Brayden Otten manages a smile on Dec. 3, 2021, just days after undergoing complex heart surgery at Cincinnati Children's Hospital Medical Center. His surgeon used relatively new virtual reality technology to plan the surgery.

The baby boy was born with multiple congenital heart differences that, without surgery, would be catastrophic. Simply put, Brayden Otten's heart could not properly pump his blood.

Cincinnati Children's Hospital Medical Center surgeons managed to create workarounds that helped Brayden's blood circulate back then, and Brayden, now 12, has lived a normal life other than having to take breaks during some physical activities.
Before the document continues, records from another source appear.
(* ===== verification/DeliveryThms.v ===== *)
(** * Delivery: events, offline pushes and the memory of a node

    What reaches the bus and the push webhook, and how much a node keeps, in every reachable pool. *)

From S2P Require Import Prelude Errcode Strconv Identity Json Store PgStore Conv DbInv Conc RateLimit MemberCache World OnlineStore ConvPage MessageSvc GroupSvc ConversationSvc UserSvc History WorldInv TxInv MessageInv Deliver GroupInv Paging ConversationInv UserInv System Scenario SendThms.

Local Open Scope Z_scope.

#[local] Existing Instance countingLib.
#[local] Existing Instance demoEnv.
#[local] Existing Instance demoBcrypt.

Section Delivery.
Context `{RL : RateLib} `{EN : Env} `{BC : Bcrypt}.
Variables (cfg : Config) (nativeOn : bool) (start : string → Z).

Abbreviation Reach := (reachable cfg nativeOn start).

(** C15: nothing is published that did not happen: a push event on the bus is that of a committed message, a group event names a
    group that exists, and a read event carries a position the stored cursor has reached. *)
Theorem published_events_true ts w e :
  Reach (ts, w) → e ∈ w_bus w →
  match BE_Payload e with
  | TypePush p => ∃ m conn, m ∈ messages (w_db w) ∧ pushPayload (pushEvent m conn) = Some p
  | TypeGroupChanged g => is_Some (groups (w_db w) !! g)
  | TypeConvRead r => 1 ≤ RE_ReadSeq r ≤ rseq (w_db w) (RE_UserId r) (RE_ConversationId r)
  | _ => True
  end.
Proof.
  intros H He. apply reach_inv in H. pose proof (wi_bus _ H) as Hb. rewrite Forall_forall in Hb. specialize (Hb e He).
  unfold bus_event_ok in Hb. destruct (BE_Payload e); try done. destruct Hb as (ev & (m & conn & Hm & ->) & Hp). eauto.
Qed.


(** What a node keeps in memory is bounded, whatever the requests: rate-limit entries, cached rosters, and push workers; and
    every push waiting for a worker is that of a committed message. *)
Lemma node_memory_bounded ts w nd :
  Reach (ts, w) →
  Z.of_nat (size (k_entries (n_sendLimit (w_nodes w nd)))) ≤ maxTrackedSenders ∧
  Z.of_nat (size (mc_entries (n_members (w_nodes w nd)))) ≤ memberCacheMax ∧
  (n_pushSem (w_nodes w nd) ≤ offlinePushWorkers)%nat ∧
  ∀ ev, ev ∈ n_pushJobs (w_nodes w nd) → ∃ m conn, m ∈ messages (w_db w) ∧ ev = pushEvent m conn.
Proof.
  intros H. apply reach_inv in H. destruct (wi_nodes _ H nd) as [Hl Hm Hc Hs Hj]. split_and!; try done.
  - pose proof (ko_cap _ Hl) as Hcap. rewrite Hm in Hcap. unfold maxTrackedSenders in *. lia.
  - intros ev He. rewrite Forall_forall in Hj. by apply Hj.
Qed.

(** C16: a node that receives a push rebuilds the event that was published, whether the payload carried the message or, being too
    large, only a reference to it: the event is that of a committed message and has this payload. *)
Theorem resolve_push_faithful ts w p ws ev :
  Reach (ts, w) → answered ts (RResolve p) ws (AEvent (Ok ev)) →
  (∃ m conn, m ∈ messages (w_db w) ∧ ev = pushEvent m conn) ∧ pushPayload ev = Some p.
Proof. intros H Ha. by destruct (reach_post _ _ _ _ _ _ _ _ H Ha) as [_ Hp]. Qed.

End Delivery.

(** ** The theorems on the concrete history *)

Definition first_push : PushPayload :=
  default (mkPushPayload "" 0 0 "" "" "" "" false None)
    (head (omap (λ e, match BE_Payload e with TypePush p => Some p | _ => None end) (w_bus demoWorld))).

Definition push_bus_event : BusEvent := mkBusEvent "n1" (TypePush first_push).

Lemma published_events_true_witness :
  ∃ m conn, m ∈ messages (w_db demoWorld) ∧ pushPayload (pushEvent m conn) = Some first_push.
Proof.
  apply (published_events_true demoCfg true start (threads demo w0) demoWorld push_bus_event demo_reachable).
  vm_compute. right. left.
Defined.

Definition pushed : list string * Notification := default ([], mkNotification "" 0 0 "" "" 0 "" 0) (head (w_pushes demoWorld)).


Lemma node_memory_bounded_witness : (n_pushSem (w_nodes demoWorld "n1") ≤ offlinePushWorkers)%nat.
Proof. apply (node_memory_bounded demoCfg true start (threads demo w0) demoWorld "n1" demo_reachable). Defined.

Definition first_event : PushEvent := pushEvent (nth_message 0) "conn".

Lemma resolve_push_faithful_witness : pushPayload first_event = Some first_push.
Proof.
  apply (resolve_push_faithful demoCfg true start (threads demo w0 ++ threads [RResolve first_push] demoWorld)
    (play [RResolve first_push] demoWorld) first_push demoWorld first_event).
  - apply play_reachable; [vm_compute; reflexivity|exact demo_reachable].
  - apply elem_of_app. right. apply threads_head. vm_compute. reflexivity.
Defined.

(** The first push of the history is delivered on a node where both users are connected, the sender twice. *)
Definition pushUsers : UserMap.UserMap :=
  let reg u i n := (λ m, (UserMap.Register m (UserMap.mkClient n i u 1 "" "10.0.0.1") false).2) in
  reg b "conn-b" 3%nat (reg a "conn-a2" 2%nat (reg a "conn" 1%nat (UserMap.NewUserMap (UserMap.mkLimits 0 0 0 0)))).

Definition deliver_first : Request := RDeliver "n2" first_push pushUsers (λ _, pushUsers).

Definition delivered_first : list (UserMap.Client * DtoMessage) :=
  match (run (hdl deliver_first) demoWorld).1 with ADeliver (Ok l) => l | _ => [] end.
But his doctors and parents, Michelle and John Otten of Wyoming, have always known that the surgical fix provided to Brayden as an infant wasn't perfect or permanent. "Unfortunately," said Dr. David Morales, his current cardiothoracic surgeon, "it would eventually result in heart failure."

Enter virtual reality.

A Cincinnati Children's team has advanced virtual reality technology to the point where a surgeon can use it to "walk into" a patient's twin organ, see all of its features and complications and plan exactly how to repair them in an individualized surgery. 

It's much more advanced than using a 3D print of an organ, said Morales. Before, every time Morales wanted to make a change, he had to reprint the model. Now he says, "I just hit reset."